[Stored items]
(** ** New buffers *)

(** Bytes are stored. *)
Definition store (s : space_id) (off : Z) (bl : bytes) (T : space_id -> Z -> option Z) (s' : space_id) (x : Z) : option Z :=
  if bool_decide (s' = s) && (off <=? x) && (x <? off + zlen bl) then bl !! Z.to_nat (x - off) else T s' x.

Lemma next_free T w : inv T w -> buffers w !! next_ptr w = None.
Proof. intros Hi. destruct (buffers w !! next_ptr w) eqn:E; [|done]. pose proof (v_next _ _ Hi (next_ptr w) ltac:(by rewrite E)). lia. Qed.

Section Put.
Context (T : space_id -> Z -> option Z) (s : space_id) (off : Z) (bl : bytes) (w : world).
Context (Hi : inv T w) (off_ok : 0 <= off) (bl_ok : 0 < zlen bl) (end_ok : off + zlen bl < 2 ^ 32).
Context (Hav : avoids off (off + zlen bl) w (map_of s w)).

Lemma key_free k p : (k, p) ∈ map_of s w -> k <> off.
Proof using Hi off_ok bl_ok end_ok Hav.
  intros Hin ->. destruct (msorted_entries _ _ _ _ _ (v_sorted _ _ Hi s) Hin) as (b & Hb & ? & ? & ? & ?). destruct (Hav _ _ _ Hin Hb); lia.
Qed.

Lemma map_find_free : map_find off (map_of s w) = None.
Proof using Hi off_ok bl_ok end_ok Hav.
  unfold map_find. destruct (filter (fun e : Z * ptr => e.1 = off) (map_of s w)) as [|[k q] l] eqn:E; [done|]. assert ((k, q) ∈ filter (fun e : Z * ptr => e.1 = off) (map_of s w)) as [Hk Hq]%list_elem_of_filter by (rewrite E; set_solver). by apply key_free in Hq.
Qed.

Lemma elem_of_map_insert p m e : (forall k q, (k, q) ∈ m -> k <> off) -> e ∈ map_insert off p m <-> e = (off, p) \/ e ∈ m.
Proof.
  induction m as [|[k q] m IH]; intros Hm; cbn [map_insert]; [set_solver|]. destruct (Z.ltb_spec k off); [rewrite !elem_of_cons, IH by set_solver; tauto|]. rewrite (proj2 (Z.eqb_neq off k)) by (intros ->; eapply Hm; [left|done]). set_solver.
Qed.

Lemma msorted_insert p b m : buffers w !! p = None -> offset b = off -> length b = zlen bl -> avoids off (off + zlen bl) w m -> forall lo, lo <= off -> msorted (buffers w) lo m -> msorted (<[p := b]> (buffers w)) lo (map_insert off p m).
Proof using off_ok bl_ok end_ok.
  intros Hp Ho Hl. induction m as [|[k q] m IH]; intros Ha lo Hlo; cbn [map_insert].
  - intros _. cbn [msorted]. exists b. rewrite lookup_insert_eq. split_and!; (done || lia).
  - cbn [msorted]. intros (c & Hc & Hk & Hlk & Hcl & Hce & Hm). assert (p <> q) as Hne by congruence. pose proof (Ha k q c ltac:(left) Hc) as Hkq. destruct (Z.ltb_spec k off).
    + cbn [msorted]. exists c. rewrite lookup_insert_ne by done. split_and!; try done. apply IH; [|lia|done]. intros k' q' c' Hin. apply Ha. by right.
    + rewrite (proj2 (Z.eqb_neq off k)) by lia. cbn [msorted]. exists b. rewrite lookup_insert_eq. split_and!; try (done || lia). exists c. rewrite lookup_insert_ne by done. split_and!; try (done || lia). eapply msorted_ext; [|exact Hm]. intros r j Hr. destruct (msorted_entries _ _ _ _ _ Hm Hr) as (d & Hd & _). rewrite lookup_insert_ne; [done|congruence].
Qed.

(** The new buffer is in the map, in the list, and among the writes if it is one. *)
Lemma inv_added b w' : space b = s -> offset b = off -> length b = zlen bl -> data b = bl ->
  buffers w' = <[next_ptr w := b]> (buffers w) -> next_ptr w' = S (next_ptr w) -> lru_ w' = next_ptr w :: lru_ w ->
  (forall s', map_of s' w' = if decide (s = s') then map_insert off (next_ptr w) (map_of s w) else map_of s' w) ->
  (forall s', writing_of s' w' = if decide (s = s') then (if is_clean b then writing_of s w else writing_of s w ++ [next_ptr w]) else writing_of s' w) -> inv (store s off bl T) w'.
Proof using Hi off_ok bl_ok end_ok Hav.
  intros Bs Bo Bl Bd Eb En El Em Ew. pose proof (next_free T w Hi) as Hp. set (p := next_ptr w) in *. pose proof Hi as [I1 I2 I3 [I4 I4'] I5 I6 I7]. pose proof (elem_of_map_insert p (map_of s w)) as Hins. specialize (fun e => Hins e key_free). assert (forall q c, buffers w !! q = Some c -> q <> p) as Hold by (intros q c Hc ->; congruence).
  constructor; rewrite ?Eb, ?En, ?El.
  - intros s'. rewrite Em. case_decide as Hs; [by apply msorted_insert|]. eapply msorted_ext; [|apply I1]. intros q k Hq. destruct (I2 _ _ _ Hq) as (c & Hc & _). rewrite lookup_insert_ne; [done|]. by apply not_eq_sym, (Hold q c).
  - intros s' k q. rewrite Em. assert ((k, q) ∈ map_of s' w -> exists c, <[p := b]> (buffers w) !! q = Some c /\ space c = s' /\ offset c = k) as H. { intros Hq. destruct (I2 _ _ _ Hq) as (c & Hc & ?). exists c. rewrite lookup_insert_ne; [done|]. by apply not_eq_sym, (Hold q c). }
    case_decide as Hs; [|done]. rewrite Hins. intros [[= -> ->]|Hq]; [exists b; rewrite lookup_insert_eq; split_and!; congruence|]. apply H. by rewrite <- Hs.
  - intros q c. rewrite Em. destruct (decide (p = q)) as [<-|Hne]; [rewrite lookup_insert_eq; intros [= <-]; rewrite decide_True by done; rewrite Hins; left; by rewrite Bo|]. rewrite lookup_insert_ne by done. intros Hc. pose proof (I3 _ _ Hc) as Hin. case_decide as Hs; [rewrite Hins; right; by rewrite Hs|done].
  - split; [constructor; [|done]; rewrite I4'; rewrite Hp; by intros [? ?]|]. intros q. rewrite elem_of_cons, I4'. destruct (decide (p = q)) as [<-|Hne]; [rewrite lookup_insert_eq; split; [by eexists|by left]|]. rewrite lookup_insert_ne by done. split; [intros [?|?]; congruence|by right].
  - intros s'. rewrite Ew. destruct (I5 s') as [H1 H2]. assert (p ∉ writing_of s' w) as Hpw by (rewrite H2; intros (c & Hc & _); congruence). split.
    + case_decide as Hs; [|done]. subst s'. destruct (is_clean b); [done|]. apply NoDup_app. split_and!; [done|set_solver|apply NoDup_singleton].
    + intros q. destruct (decide (p = q)) as [<-|Hne].
      * rewrite lookup_insert_eq. split; [case_decide as Hs; [|done]; destruct (is_clean b) eqn:Ec; [subst s'; done|]; intros _; exists b; split_and!; congruence|]. intros (c & [= <-] & Hs & Hc). rewrite decide_True by congruence. rewrite Hc. set_solver.
      * rewrite lookup_insert_ne by done. rewrite <- H2. case_decide as Hs; [|done]. subst s'. destruct (is_clean b); [done|]. set_solver.
  - intros q c. destruct (decide (p = q)) as [<-|Hne]; [rewrite lookup_insert_eq; intros [= <-]; split; [by rewrite Bl, Bd|]; intros j Hj; unfold store; rewrite Bs, Bo, Bd, bool_decide_true, (proj2 (Z.leb_le _ _)), (proj2 (Z.ltb_lt _ _)) by (done || lia); cbn [andb]; f_equal; lia|]. rewrite lookup_insert_ne by done. intros Hc. destruct (I6 _ _ Hc) as [H1 H2]. split; [done|]. intros j Hj. rewrite <- H2 by done. unfold store. case_bool_decide as Hs; [|done]. pose proof (I3 _ _ Hc) as Hin. rewrite Hs in Hin.
    destruct (Hav _ _ _ Hin Hc); [rewrite (proj2 (Z.leb_gt _ _)) by lia; done|]. rewrite (proj2 (Z.ltb_ge _ _)) by lia. by rewrite andb_false_r.
  - intros q [c Hc]. destruct (decide (p = q)) as [<-|Hne]; [unfold p; lia|]. rewrite lookup_insert_ne in Hc by done. pose proof (I7 q ltac:(by eexists)). lia.
Qed.
End Put.

Lemma store_ok T s off bl w b (wr : bool) : inv T w -> 0 <= off -> 0 < zlen bl -> off + zlen bl < 2 ^ 32 -> avoids off (off + zlen bl) w (map_of s w) -> space b = s -> offset b = off -> length b = zlen bl -> data b = bl -> is_clean b = negb wr ->
  exists p w1, put_buffer b w = (p, w1) /\
    exists w2, add p (if wr then set_space s (mk_space (map_of s w1) (writing_of s w1 ++ [p])) w1 else w1) = Some w2 /\ inv (store s off bl T) w2.
Proof.
  intros Hi Ho Hl He Hav Bs Bo Bl Bd Bc. destruct (put_buffer b w) as [p w1] eqn:E. exists p, w1. split; [done|]. unfold put_buffer in E. rewrite Bs, Bo, (map_find_free T s off bl w) in E by done. injection E as <- Ew1.
  assert (buffers w1 = <[next_ptr w := b]> (buffers w) /\ next_ptr w1 = S (next_ptr w) /\ lru_ w1 = lru_ w) as (E1 & E2 & E3) by (by rewrite <- Ew1). assert (forall s', get_space s' w1 = if decide (s = s') then mk_space (map_insert off (next_ptr w) (map_of s w)) (writing_of s w) else get_space s' w) as E4 by (intros s'; rewrite <- Ew1, get_set_space; done). clear Ew1.
  unfold add. set (w2 := if wr then _ else w1). assert (buffers w2 = buffers w1 /\ next_ptr w2 = next_ptr w1 /\ lru_ w2 = lru_ w1) as (F1 & F2 & F3) by (unfold w2; by destruct wr).
  assert (forall s', get_space s' w2 = if decide (s = s') then mk_space (map_insert off (next_ptr w) (map_of s w)) (if wr then writing_of s w ++ [next_ptr w] else writing_of s w) else get_space s' w) as F4.
  { intros s'. unfold w2. destruct wr; [rewrite get_set_space|]; rewrite !E4; [|done]. case_decide; [by rewrite decide_True|done]. }
  rewrite F1, E1, lookup_insert_eq. bind. eexists. split; [reflexivity|]. apply (inv_added T s off bl w Hi Ho Hl He Hav b); try done; cbn [set_lru buffers next_ptr lru_]; try congruence; intros s'; change (get_space s' (set_lru ?l ?c w2)) with (get_space s' w2); rewrite F4; [by case_decide|]. rewrite Bc. case_decide; [|done]. by destruct wr.
Qed.

Lemma write_ok T s sq off bl fl w : inv T w -> 0 <= off -> 0 < zlen bl -> off + zlen bl < 2 ^ 32 -> exists w', write s sq off bl fl w = Some w' /\ inv (store s off bl T) w'.
Proof.
  intros Hi Ho Hl He. unfold write. destruct (cache_discard_ok T s off (zlen bl) w Hi Ho ltac:(lia) He) as (w1 & -> & Hi1 & Hav). bind. destruct (store_ok T s off bl w1 (mk_Buffer s STATE_WRITING (wrap 16 fl) sq off (zlen bl) bl) true Hi1 Ho Hl He Hav) as (p & w2 & -> & w3 & E3 & Hi3); [done..|]. rewrite E3. bind. destruct (trim_ok _ w3 Hi3) as (w' & E' & H' & _). by exists w'.
Qed.

Lemma did_read_ok T s off bl w : inv T w -> 0 <= off -> 0 < zlen bl -> off + zlen bl < 2 ^ 32 -> exists w', did_read s off bl w = Some w' /\ inv (store s off bl T) w'.
Proof.
  intros Hi Ho Hl He. unfold did_read. destruct (cache_discard_ok T s off (zlen bl) w Hi Ho ltac:(lia) He) as (w1 & -> & Hi1 & Hav). bind. destruct (store_ok T s off bl w1 (mk_Buffer s STATE_CLEAN 0 0 off (zlen bl) bl) false Hi1 Ho Hl He Hav) as (p & w2 & -> & w3 & E3 & Hi3); [done..|]. rewrite E3. bind. destruct (trim_ok _ w3 Hi3) as (w' & E' & H' & _). by exists w'.
Qed.

(** ** Finishing writes *)

Lemma filter_remove_one p (l : list ptr) : NoDup l -> remove_one p l = filter (.≠ p) l.
Proof.
  induction 1 as [|q l Hq Hl IH]; [done|]. cbn [remove_one]. case_decide as E; [subst; rewrite filter_cons_False by tauto; symmetry; apply filter_id, Forall_forall; intros x Hx ->; done|]. rewrite filter_cons_True by done. by rewrite IH.
Qed.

> _Exercise instructions_
Retype the records above, but only those lines that fall between the line containing "- intros q c. destruct" and the line containing "intros Hi Ho Hl He Hav", with both of those lines included, exactly as written.

> _Result of this exercise_
  - intros q c. destruct (decide (p = q)) as [<-|Hne]; [rewrite lookup_insert_eq; intros [= <-]; split; [by rewrite Bl, Bd|]; intros j Hj; unfold store; rewrite Bs, Bo, Bd, bool_decide_true, (proj2 (Z.leb_le _ _)), (proj2 (Z.ltb_lt _ _)) by (done || lia); cbn [andb]; f_equal; lia|]. rewrite lookup_insert_ne by done. intros Hc. destruct (I6 _ _ Hc) as [H1 H2]. split; [done|]. intros j Hj. rewrite <- H2 by done. unfold store. case_bool_decide as Hs; [|done]. pose proof (I3 _ _ Hc) as Hin. rewrite Hs in Hin.
    destruct (Hav _ _ _ Hin Hc); [rewrite (proj2 (Z.leb_gt _ _)) by lia; done|]. rewrite (proj2 (Z.ltb_ge _ _)) by lia. by rewrite andb_false_r.
  - intros q [c Hc]. destruct (decide (p = q)) as [<-|Hne]; [unfold p; lia|]. rewrite lookup_insert_ne in Hc by done. pose proof (I7 q ltac:(by eexists)). lia.
Qed.
End Put.

Lemma store_ok T s off bl w b (wr : bool) : inv T w -> 0 <= off -> 0 < zlen bl -> off + zlen bl < 2 ^ 32 -> avoids off (off + zlen bl) w (map_of s w) -> space b = s -> offset b = off -> length b = zlen bl -> data b = bl -> is_clean b = negb wr ->
  exists p w1, put_buffer b w = (p, w1) /\
    exists w2, add p (if wr then set_space s (mk_space (map_of s w1) (writing_of s w1 ++ [p])) w1 else w1) = Some w2 /\ inv (store s off bl T) w2.
Proof.
  intros Hi Ho Hl He Hav Bs Bo Bl Bd Bc. destruct (put_buffer b w) as [p w1] eqn:E. exists p, w1. split; [done|]. unfold put_buffer in E. rewrite Bs, Bo, (map_find_free T s off bl w) in E by done. injection E as <- Ew1.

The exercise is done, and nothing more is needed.